Desktop, signed in with external monitors disconnected

If I sign in with the external monitors connected, then everything looks fine on them:

Desktop, signed in with external monitors connected

But when I disconnect the docking station, the opposite problem happens, and the taskbar/desktop looks tiny on the laptop screen, while most other apps scale as expected.

Is there a way to set this up so I get correct scaling on all monitors, regardless of what's connected when I initially sign in/boot up?

I'm fine with not using the laptop display at all while the external monitors are connected.

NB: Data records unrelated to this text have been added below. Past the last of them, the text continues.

(** [std::exp] of anything is not negative. *)
Hypothesis exp_range : forall x, is_nan (exp x) = true \/ signed false (exp x).

Definition weight (x : f64) : Prop := is_nan x = true \/ signed false x.

Lemma length_exp_fold value ranks acc :
  length (foldl (exp_step exp value) acc ranks).1 = length acc.1.
Proof.
  revert acc. induction ranks as [|i ranks IH]; intros acc; [done|]. cbn. rewrite IH. cbn. by rewrite length_insert.
Qed.

Lemma exp_fold_other value ranks acc i :
  i ∉ ranks -> nth i (foldl (exp_step exp value) acc ranks).1 f64_zero = nth i acc.1 f64_zero.
Proof.
  revert acc. induction ranks as [|j ranks IH]; intros acc Hi; [done|]. apply not_elem_of_cons in Hi as [Hne Hi].
  cbn. rewrite IH by done. cbn. by rewrite !nth_lookup, list_lookup_insert_ne.
Qed.

Lemma exp_fold_finite value ranks acc :
  isfinite (foldl (exp_step exp value) acc ranks).2 = true -> isfinite acc.2 = true.
Proof.
  revert acc. induction ranks as [|i ranks IH]; intros acc Hf; [done|]. cbn in Hf.
  apply IH in Hf. by apply f64_add_finite in Hf as [Hf _].
Qed.

Lemma exp_fold_signed value ranks acc :
  isfinite (foldl (exp_step exp value) acc ranks).2 = true -> Forall (signed false) acc.1 ->
  Forall (signed false) (foldl (exp_step exp value) acc ranks).1.
Proof.
  revert acc. induction ranks as [|i ranks IH]; intros acc Hf Hs; [done|]. cbn in *.
  apply IH; [done|]. apply exp_fold_finite in Hf. cbn in Hf. apply f64_add_finite in Hf as [_ Hf].
  apply Forall_insert; [done|]. destruct (exp_range (value i)) as [Hn|]; [|done].
  apply isfinite_not_nan in Hf. congruence.
Qed.

Lemma length_zero_out p ranks : length (zero_out p ranks) = length p.
Proof.
  unfold zero_out. revert p. induction ranks as [|i ranks IH]; intros p; [done|]. cbn.
  by rewrite IH, length_insert.
Qed.

Lemma zero_out_other p ranks i : i ∉ ranks -> nth i (zero_out p ranks) f64_zero = nth i p f64_zero.
Proof.
  unfold zero_out. revert p. induction ranks as [|j ranks IH]; intros p Hi; [done|].
  apply not_elem_of_cons in Hi as [Hne Hi]. cbn. rewrite IH by done.
  by rewrite !nth_lookup, list_lookup_insert_ne.
Qed.

Lemma zero_out_in p ranks i : i ∈ ranks -> nth i (zero_out p ranks) f64_zero = f64_zero.
Proof.
  unfold zero_out. revert p. induction ranks as [|j ranks IH]; intros p Hi; [by apply not_elem_of_nil in Hi|].
  cbn. destruct (decide (i ∈ ranks)) as [|Hni]; [by apply IH|].
  apply elem_of_cons in Hi as [->|?]; [|done]. fold (zero_out (<[j:=f64_zero]> p) ranks).
  rewrite zero_out_other by done. rewrite nth_lookup. destruct (decide (j < length p)%nat) as [Hl|Hl].
  - by rewrite list_lookup_insert_eq.
  - by rewrite list_insert_ge, lookup_ge_None_2 by lia.
Qed.

Lemma zero_out_weight p ranks : Forall weight p -> Forall weight (zero_out p ranks).
Proof.
  unfold zero_out. revert p. induction ranks as [|i ranks IH]; intros p Hp; [done|].
  cbn. apply IH, Forall_insert; [done|by right].
Qed.

(** What the sampler cannot choose. *)
Definition positive (p : list f64) (i : nat) : Prop := fgt (nth i p f64_zero) f64_zero = true.

Lemma positive_lt p i : positive p i -> (i < length p)%nat.
Proof.
  unfold positive. intros H. destruct (decide (i < length p)%nat); [done|].
  rewrite nth_overflow in H by lia. done.
Qed.

Lemma quotient_weight x y : weight x -> weight y -> weight (f64_div x y).
Proof.
  intros [Hx|Hx] [Hy|Hy]; [left..|by apply f64_div_nonneg].
  - by destruct x.
  - by destruct x.
  - destruct y; try done. by destruct x.
Qed.

Lemma fold_add_weight l acc : weight acc -> Forall weight l -> weight (foldl f64_add acc l).
Proof.
  intros Hacc Hl. revert acc Hacc. induction Hl as [|x l Hx Hl IH]; intros acc Hacc; [done|].
  cbn. apply IH. destruct Hacc as [Ha|Ha], Hx as [Hx|Hx].
  1-3: left; destruct acc as [[]|[]| |], x as [[]|[]| |]; done.
  right. by apply f64_add_nonneg.
Qed.

Lemma not_positive_div x y : weight x -> fgt x f64_zero = false -> fgt (f64_div x y) f64_zero = false.
Proof.
  intros [Hx|Hx] Hp; [by destruct x|]. rewrite (signed_positive x) by done. apply f64_div_zero.
Qed.

Lemma weight_nth p i : Forall weight p -> weight (nth i p f64_zero).
Proof.
  intros Hp. destruct (nth_in_or_default i p f64_zero) as [Hin| ->]; [|by right].
  rewrite List.Forall_forall in Hp. by apply Hp.
Qed.

Lemma nth_quotients p total i :
  nth i ((fun x => f64_div x total) <$> p) f64_zero =
    (if decide (i < length p)%nat then f64_div (nth i p f64_zero) total else f64_zero).
Proof.
  rewrite !nth_lookup, list_lookup_fmap. destruct (decide _) as [H|H].
  - by destruct (lookup_lt_is_Some_2 p i H) as [x ->].
  - by rewrite lookup_ge_None_2 by lia.
Qed.
(* ===== verification/Router.v ===== *)
(** * Routing tokens to experts

    [src/router/CpuRouterBackend.cpp], [Router.cpp], [RouterConfig.cpp],
    [RouterDecision.hpp] and [src/experts/ExpertBatch.cpp]: the scores of a token,
    their softmax, the selection of the [topK] best experts, and the grouping of a
    batch by expert.  [std::exp] on [float] is a parameter. *)

From S2P Require Import Prelude Float Tiers Tensor KVCache.
From Stdlib Require Import SpecFloat.

(** ** Configuration and decisions *)

Inductive RoutingNormalization : Type := NoNormalization | Softmax.
#[global] Instance RoutingNormalization_eq_dec : EqDecision RoutingNormalization.
Proof. solve_decision. Defined.

Record RouterConfig : Type := mkRouterConfig {
  expertCount : Z;
  topK : Z;
  normalization : RoutingNormalization;
  renormalizeSelected : bool;
}.

Definition config_validate (c : RouterConfig) : result unit :=
  (throw_if (expertCount c =? 0) (Exn InvalidArgument "router requires experts") ;;?
   throw_if (u32_max <? expertCount c)
     (Exn InvalidArgument "router expert count exceeds runtime IDs") ;;?
   throw_if ((topK c =? 0) || (expertCount c <? topK c))
     (Exn InvalidArgument "router top-k must be within expert count"))%res.

Record RouterDecision : Type := mkDecision {
  rd_layerId : Z;
  selectedExpertIds : list Z;
  routingScores : list f32;
}.
Definition decision_valid (d : RouterDecision) : bool :=
  negb (length (selectedExpertIds d) =? 0)%nat &&
  (length (selectedExpertIds d) =? length (routingScores d))%nat.

Record ExpertTokenGroup : Type := mkGroup {
  eg_expertId : Z;
  eg_tokenIndices : list Z;
  eg_routingScores : list f32;
}.

Record BatchRouterDecision : Type := mkBatch {
  br_layerId : Z;
  br_tokens : list RouterDecision;
  br_expertGroups : list ExpertTokenGroup;
}.
Definition batch_valid (b : BatchRouterDecision) : bool :=
  negb (length (br_tokens b) =? 0)%nat &&
  forallb (fun token => decision_valid token && (rd_layerId token =? br_layerId b)) (br_tokens b) &&
  forallb (fun group => negb (length (eg_tokenIndices group) =? 0)%nat &&
             (length (eg_tokenIndices group) =? length (eg_routingScores group))%nat) (br_expertGroups b).

(** [ExpertBatch] *)
Record ExpertBatch : Type := mkExpertBatch {
  eb_layerId : Z;
  eb_expertId : Z;
  eb_tokenIndices : list Z;
  eb_routingWeights : list f32;
}.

I'm thinking the problem is just that Explorer itself isn't re-scaling when the DPI changes. Is there any way to force a rescale without logging in again, or is this simply a bug/limitation in Windows?

EDIT 2015-10-25

Updated with more photos.

I took actual photos of the screen (while my colleagues mocked me and sent me links to how to use the print screen button..) because taking a screenshot of a mixed-DPI desktop while trying to debug a DPI problem is not exactly straight-forward.

Resolution and scaling settings:

Resolution and scaling settings

Boot while docked

When booted from docked, the laptop is small. The laptop screen scaling remains the same even when disconnected, regardless of what the main monitor is set to.

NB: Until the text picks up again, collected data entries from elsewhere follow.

(** C24: In every reachable state of a pool and its buffers - allocations, resets, moves,
    destructions, trims and shutdowns interleaved step by step with the frees that
    follow them - the counters of allocated, active and free bytes are exact, the cache is within its limit, every block of
    the backend is owned by exactly one of a buffer, the cache and a pending free, and
    two buffers never share one. *)
Theorem pool_accounting b maximumCached y
    (Hok : device_ok b) (Hempty : device_live b = ∅) (Hmax : is_u64 maximumCached)
    (Hrun : rtc pool_step (fresh_system b maximumCached) y) :
  let s := pool_ y in
  activeBytes (statistics s) = map_sum id (activeBlocks s) /\
  freeBytes (statistics s) = map_sum id (free_map (freeBlocks s)) /\
  allocatedBytes (statistics s) + map_sum id (doomed_ y) = map_sum id (device_live (backend s)) /\
  allocatedBytes (statistics s) = activeBytes (statistics s) + freeBytes (statistics s) /\
  freeBytes (statistics s) <= maximumCachedBytes s /\
  (forall p c, device_live (backend s) !! p = Some c <->
     activeBlocks s !! p = Some c \/ free_map (freeBlocks s) !! p = Some c \/ doomed_ y !! p = Some c) /\
  (forall p, is_Some (activeBlocks s !! p) <-> p <> 0 /\ exists slot d, buffers_ y !! slot = Some d /\ bf_data d = p) /\
  (forall i j d e, i <> j -> buffers_ y !! i = Some d -> buffers_ y !! j = Some e -> bf_data d <> 0 ->
     bf_data d <> bf_data e /\ bf_size d <= bf_capacity d /\
     device_live (backend s) !! bf_data d = Some (bf_capacity d)).
Proof.
  assert (pool_inv y) as Hinv.
  { eapply rtc_preserves; [exact pool_step_inv|exact Hrun|by apply fresh_inv]. }
  pose proof (pi_core _ Hinv) as Hcore. cbv zeta. split_and!; try apply Hcore.
  - destruct Hcore. rewrite co_live0, !map_sum_union by (done || by apply map_disjoint_union_r_2).
    rewrite co_allocatedBytes0, co_activeBytes0, co_freeBytes0. lia.
  - intros p c. rewrite (co_live _ _ Hcore), lookup_union_Some, lookup_union_Some;
      [done|apply Hcore|apply map_disjoint_union_r_2; apply Hcore].
  - intros p. split.
    + intros Hp. split; [by eapply active_nonzero|]. by apply Hinv.
    + intros (Hp & slot & d & Hd & <-). destruct (pi_buffers _ Hinv _ _ Hd) as [?|[Ha _]]; [done|by eexists].
  - intros i j d e Hij Hi Hj Hnz. destruct (pi_buffers _ Hinv _ _ Hi) as [?|[Ha Hs]]; [done|].
    split_and!; [|lia|rewrite (co_live _ _ Hcore); by apply lookup_union_Some_l].
    intros Heq. by apply Hnz, (pi_exclusive _ Hinv i j d e).
Qed.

Docked after boot from docked

Boot while not docked

When not docked, the laptop looks fine:

Undocked after boot from undocked

But the external monitors, when plugged in, look crazy:

Docked after boot from undocked

(keep in mind, these are 23" monitors, which are almost 13" vertical height)

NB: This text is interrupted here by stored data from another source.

Record ExpertTransition : Type := mkTransition { from : ExpertSelection; to : ExpertSelection }.
#[global] Instance ExpertTransition_eq_dec : EqDecision ExpertTransition.
Proof. solve_decision. Defined.
#[global] Instance ExpertTransition_countable : Countable ExpertTransition :=
  inj_countable' (fun x => (from x, to x)) (fun '(a, b) => mkTransition a b) ltac:(by intros []).

Record ExpertCooccurrence : Type := mkPair { first : ExpertSelection; second : ExpertSelection }.
#[global] Instance ExpertCooccurrence_eq_dec : EqDecision ExpertCooccurrence.
Proof. solve_decision. Defined.
#[global] Instance ExpertCooccurrence_countable : Countable ExpertCooccurrence :=
  inj_countable' (fun x => (first x, second x)) (fun '(a, b) => mkPair a b) ltac:(by intros []).

Definition less (left right : ExpertSelection) : bool :=
  (es_layerId left <? es_layerId right) ||
  ((es_layerId left =? es_layerId right) && (es_expertId left <? es_expertId right)).

Definition orderedPair (a b : ExpertSelection) : ExpertCooccurrence :=
  if less b a then mkPair b a else mkPair a b.

(** [{decision.layerId, expert}] for each selected expert *)
Definition selections (d : RouterDecision) : list ExpertSelection :=
  mkSelection (rd_layerId d) <$> selectedExpertIds d.

(** [++counts[key]]: a missing entry is created with zero. *)
Definition bump {K} `{Countable K} (counts : gmap K Z) (key : K) : gmap K Z :=
  <[key := wrap64 (default 0 (counts !! key) + 1)]> counts.

(** The pairs a nested loop visits: [left] outer, [right] inner. *)
Definition crossed (previous current : list ExpertSelection) : list ExpertTransition :=
  concat ((fun f => mkTransition f <$> current) <$> previous).

(** The pairs with [left < right]. *)
Fixpoint pairs (l : list ExpertSelection) : list ExpertCooccurrence :=
  match l with
  | [] => []
  | a :: l => (orderedPair a <$> l) ++ pairs l
  end.

(** ** [ExpertHistory] *)

Record ExpertHistory : Type := mkHistory {
  hi_decisions : Z;
  hi_frequencies : gmap ExpertSelection Z;
  hi_transitions : gmap ExpertTransition Z;
  hi_previous : list ExpertSelection;
}.
Definition newHistory : ExpertHistory := mkHistory 0 ∅ ∅ [].

Definition history_record (d : RouterDecision) : ST ExpertHistory unit :=
  (lift (throw_if (negb (decision_valid d)) (Exn InvalidArgument "cannot record invalid routing decision")) ;;;
   modify (fun h =>
     let current := selections d in
     mkHistory (wrap64 (hi_decisions h + 1)) (foldl bump (hi_frequencies h) current)
       (foldl bump (hi_transitions h) (crossed (hi_previous h) current)) current))%st.

Definition history_frequency (layerId expertId : Z) (h : ExpertHistory) : Z :=
  default 0 (hi_frequencies h !! mkSelection layerId expertId).
Definition history_transitionCount (f t : ExpertSelection) (h : ExpertHistory) : Z :=
  default 0 (hi_transitions h !! mkTransition f t).

(** ** [TransitionDatabase] *)

Record DecayedCounter : Type := mkDecayed { value : f64; lastObservation : Z }.

Record TransitionDatabase : Type := mkDatabase {
  recentWindow_ : Z;
  decayFactor_ : f64;
  observations_ : Z;
  frequency_ : gmap ExpertSelection Z;
  transitions_ : gmap ExpertTransition Z;
  decayedFrequency_ : gmap ExpertSelection DecayedCounter;
  decayedTransitions_ : gmap ExpertTransition DecayedCounter;
  cooccurrence_ : gmap ExpertCooccurrence Z;
  previousByStream_ : gmap Z (list ExpertSelection);
  recent_ : list (list ExpertSelection);
}.

Definition newDatabase (recentWindow : Z) (decayFactor : f64) : result TransitionDatabase :=
  (throw_if ((recentWindow =? 0) || negb (isfinite decayFactor) || fle decayFactor f64_zero ||
             fgt decayFactor f64_one)
     (Exn InvalidArgument "invalid transition database configuration") ;;?
   Ok (mkDatabase recentWindow decayFactor 0 ∅ ∅ ∅ ∅ ∅ ∅ []))%res.

Section database.
Variable pow : f64 -> f64 -> f64.

Definition decayedValue (db : TransitionDatabase) (c : DecayedCounter) : f64 :=
  f64_mul (value c) (pow (decayFactor_ db) (f64_of_Z (wrap64 (observations_ db - lastObservation c)))).

(** [increment(counters[key])] *)
Definition increment {K} `{Countable K} (db : TransitionDatabase) (counters : gmap K DecayedCounter) (key : K)
    : gmap K DecayedCounter :=
  <[key := mkDecayed (f64_add (decayedValue db (default (mkDecayed f64_zero 0) (counters !! key))) f64_one)
             (observations_ db)]> counters.

(** [while (recent.size() > window) recent.pop_front();] *)
Definition bounded (window : Z) (recent : list (list ExpertSelection)) : list (list ExpertSelection) :=
  drop (length recent - Z.to_nat window) recent.

Definition record_selections (current : list ExpertSelection) (streamId : Z) (db : TransitionDatabase)
    : TransitionDatabase :=
  let transitions := crossed (default [] (previousByStream_ db !! streamId)) current in
  mkDatabase (recentWindow_ db) (decayFactor_ db) (wrap64 (observations_ db + 1))
    (foldl bump (frequency_ db) current) (foldl bump (transitions_ db) transitions)
    (foldl (increment db) (decayedFrequency_ db) current)
    (foldl (increment db) (decayedTransitions_ db) transitions)
    (foldl bump (cooccurrence_ db) (pairs current))
    (<[streamId := current]> (previousByStream_ db))
    (bounded (recentWindow_ db) (recent_ db ++ [current])).

Definition record (d : RouterDecision) (streamId : Z) : ST TransitionDatabase unit :=
  (lift (throw_if (negb (decision_valid d)) (Exn InvalidArgument "cannot record invalid routing decision")) ;;;
   modify (record_selections (selections d) streamId))%st.

Definition endStream (streamId : Z) (db : TransitionDatabase) : TransitionDatabase :=
  mkDatabase (recentWindow_ db) (decayFactor_ db) (observations_ db) (frequency_ db) (transitions_ db)
    (decayedFrequency_ db) (decayedTransitions_ db) (cooccurrence_ db)
    (delete streamId (previousByStream_ db)) (recent_ db).

Definition frequency (expert : ExpertSelection) (db : TransitionDatabase) : Z := default 0 (frequency_ db !! expert).
Definition transitionCount (f t : ExpertSelection) (db : TransitionDatabase) : Z :=
  default 0 (transitions_ db !! mkTransition f t).
Definition cooccurrenceCount (a b : ExpertSelection) (db : TransitionDatabase) : Z :=
  if decide (a = b) then 0 else default 0 (cooccurrence_ db !! orderedPair a b).
Definition previousSelections (streamId : Z) (db : TransitionDatabase) : list ExpertSelection :=
  default [] (previousByStream_ db !! streamId).

(** A walk of the hash table of frequencies. *)
Variable walk : gmap ExpertSelection Z -> list (ExpertSelection * Z).

Definition by_id (left right : ExpertSelection) : bool := es_expertId left <? es_expertId right.

Definition expertsInLayer (layerId : Z) (db : TransitionDatabase) : list ExpertSelection :=
  stable_sort by_id (filter (fun expert => es_layerId expert = layerId) (walk (frequency_ db)).*1).

(** *** [predictionStatistics] *)

Record PredictionCandidateStatistics : Type := mkCandidate {
  pc_expert : ExpertSelection;
  pc_frequency : Z;
  pc_incomingBySource : list Z;
  pc_cooccurrence : gmap Z Z;
  pc_decayedFrequency : f64;
  pc_windowFrequency : Z;
  pc_decayedIncomingBySource : list f64;
}.

Record PredictionStatistics : Type := mkStatistics {
  ps_layerFrequency : Z;
  ps_outgoingBySource : list Z;
  ps_candidates : list PredictionCandidateStatistics;
  ps_decayedLayerFrequency : f64;
  ps_windowLayerFrequency : Z;
}.

(** The first loop: a candidate for each expert of the layer, in the order of the walk. *)
Definition new_candidate (db : TransitionDatabase) (sources : nat) (entry : ExpertSelection * Z)
    : PredictionCandidateStatistics :=
  mkCandidate (fst entry) (snd entry) (replicate sources 0) ∅
    (match decayedFrequency_ db !! fst entry with Some c => decayedValue db c | None => f64_zero end)
    0 (replicate sources f64_zero).

Definition in_window (selection : ExpertSelection) (c : PredictionCandidateStatistics) : PredictionCandidateStatistics :=
  mkCandidate (pc_expert c) (pc_frequency c) (pc_incomingBySource c) (pc_cooccurrence c) (pc_decayedFrequency c)
    (wrap64 (pc_windowFrequency c + 1)) (pc_decayedIncomingBySource c).

(** The window loop: [std::find_if] and [++windowFrequency]. *)
Definition count_recent (layer : Z) (r : list PredictionCandidateStatistics * Z) (selection : ExpertSelection)
    : list PredictionCandidateStatistics * Z :=
  if es_layerId selection =? layer then
    let '(candidates, total) := r in
    (match list_find (fun c => pc_expert c = selection) candidates with
     | Some (i, _) => alter (in_window selection) i candidates
     | None => candidates
     end, wrap64 (total + 1))
  else r.

(** The loop over sources, for one candidate. *)
Definition incoming (db : TransitionDatabase) (sources : list ExpertSelection) (c : PredictionCandidateStatistics)
    : PredictionCandidateStatistics :=
  mkCandidate (pc_expert c) (pc_frequency c)
    ((fun source => default 0 (transitions_ db !! mkTransition source (pc_expert c))) <$> sources)
    (pc_cooccurrence c) (pc_decayedFrequency c) (pc_windowFrequency c)
    ((fun source => match decayedTransitions_ db !! mkTransition source (pc_expert c) with
                    | Some counter => decayedValue db counter
                    | None => f64_zero
                    end) <$> sources).

Definition outgoing (db : TransitionDatabase) (candidates : list PredictionCandidateStatistics) (source : ExpertSelection) : Z :=
  foldl (fun total c => wrap64 (total + default 0 (transitions_ db !! mkTransition source (pc_expert c)))) 0 candidates.

(** The last loop: [emplace] keeps the first value of a key. *)
Definition add_peer (db : TransitionDatabase) (c : PredictionCandidateStatistics) (peers : gmap Z Z)
    (peer : PredictionCandidateStatistics) : gmap Z Z :=
  if decide (pc_expert c = pc_expert peer) then peers
  else match cooccurrence_ db !! orderedPair (pc_expert c) (pc_expert peer), peers !! es_expertId (pc_expert peer) with
       | Some count, None => <[es_expertId (pc_expert peer) := count]> peers
       | _, _ => peers
       end.

Definition with_peers (db : TransitionDatabase) (candidates : list PredictionCandidateStatistics)
    (c : PredictionCandidateStatistics) : PredictionCandidateStatistics :=
  mkCandidate (pc_expert c) (pc_frequency c) (pc_incomingBySource c) (foldl (add_peer db c) (pc_cooccurrence c) candidates)
    (pc_decayedFrequency c) (pc_windowFrequency c) (pc_decayedIncomingBySource c).

Definition by_candidate (left right : PredictionCandidateStatistics) : bool := by_id (pc_expert left) (pc_expert right).

Definition predictionStatistics (targetLayer : Z) (sources : list ExpertSelection) (db : TransitionDatabase)
    : PredictionStatistics :=
  let entries := filter (fun entry => es_layerId (fst entry) = targetLayer) (walk (frequency_ db)) in
  let candidates := new_candidate db (length sources) <$> entries in
  let layerFrequency := foldl (fun total c => wrap64 (total + pc_frequency c)) 0 candidates in
  let decayedLayerFrequency := foldl (fun total c => f64_add total (pc_decayedFrequency c)) f64_zero candidates in
  let '(candidates, window) := foldl (count_recent targetLayer) (candidates, 0) (concat (recent_ db)) in
  let candidates := stable_sort by_candidate candidates in
  let out := outgoing db candidates <$> sources in
  let candidates := incoming db sources <$> candidates in
  mkStatistics layerFrequency out (with_peers db candidates <$> candidates) decayedLayerFrequency window.
End database.

(** ** What the counts are: the trace of the calls *)

Inductive event : Type := Recorded (d : RouterDecision) (streamId : Z) | Ended (streamId : Z).

(** What an accepted call adds. *)
Definition observed_by (e : event) : option (Z * list ExpertSelection) :=
  match e with
  | Recorded d s => if decision_valid d then Some (s, selections d) else None
  | Ended _ => None
  end.
Definition observed (evs : list event) : list (list ExpertSelection) := (omap observed_by evs).*2.

(** The last selections of a stream since it ended. *)
Definition last_step (streamId : Z) (l : list ExpertSelection) (e : event) : list ExpertSelection :=
  match e with
  | Recorded d s => if decide (s = streamId) then (if decision_valid d then selections d else l) else l
  | Ended s => if decide (s = streamId) then [] else l
  end.
Definition last_of (streamId : Z) (evs : list event) : list ExpertSelection := foldl (last_step streamId) [] evs.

I think it's pretty clear just how huge the start menu is on the external monitors, but it's a bit harder to appreciate just how tiny the taskbar is on the laptop. This side-by-side image I think shows this (again, the Start8 menu makes it obvious, but it's the taskbar itself that is really tiny):

tiny taskbar side-by-side

EDIT 2015-11-03: Retest with Windows 10

I have retested this with Windows 10 (10.0.10240).

The most obvious good part: the scaling settings (size of items) actually work quite well, and there is a per-monitor scaling setting (that actually clearly works, unlike Windows 8's confusing "Let me choose one scaling level for all my displays" setting).I was very easily able to make it so everything is essentially the same physical size regardless of monitor.

I've only used this for about an hour, but so far:

Boot while docked

  • (Good) Scaling stays consistent, even docking and undocking
  • (Bad) Mouse pointer on 1920x1200 displays is comically huge: about the size of a "large" icon.

Boot while undocked

  • (Good) Scaling stays consistent, even docking and undocking
  • (Good) Mouse pointer is fine on all monitors
  • (Bad) Tooltips over notification bar, for example, are tiny on 4k display
  • Handful of other non-DPI-aware apps that appear tiny on 4k display, and phyiscally are expected size on 1920x1200 displays but all text is scaled to about 75% of normal

Windows 10 verdict

Better than Windows 8, but not quite there.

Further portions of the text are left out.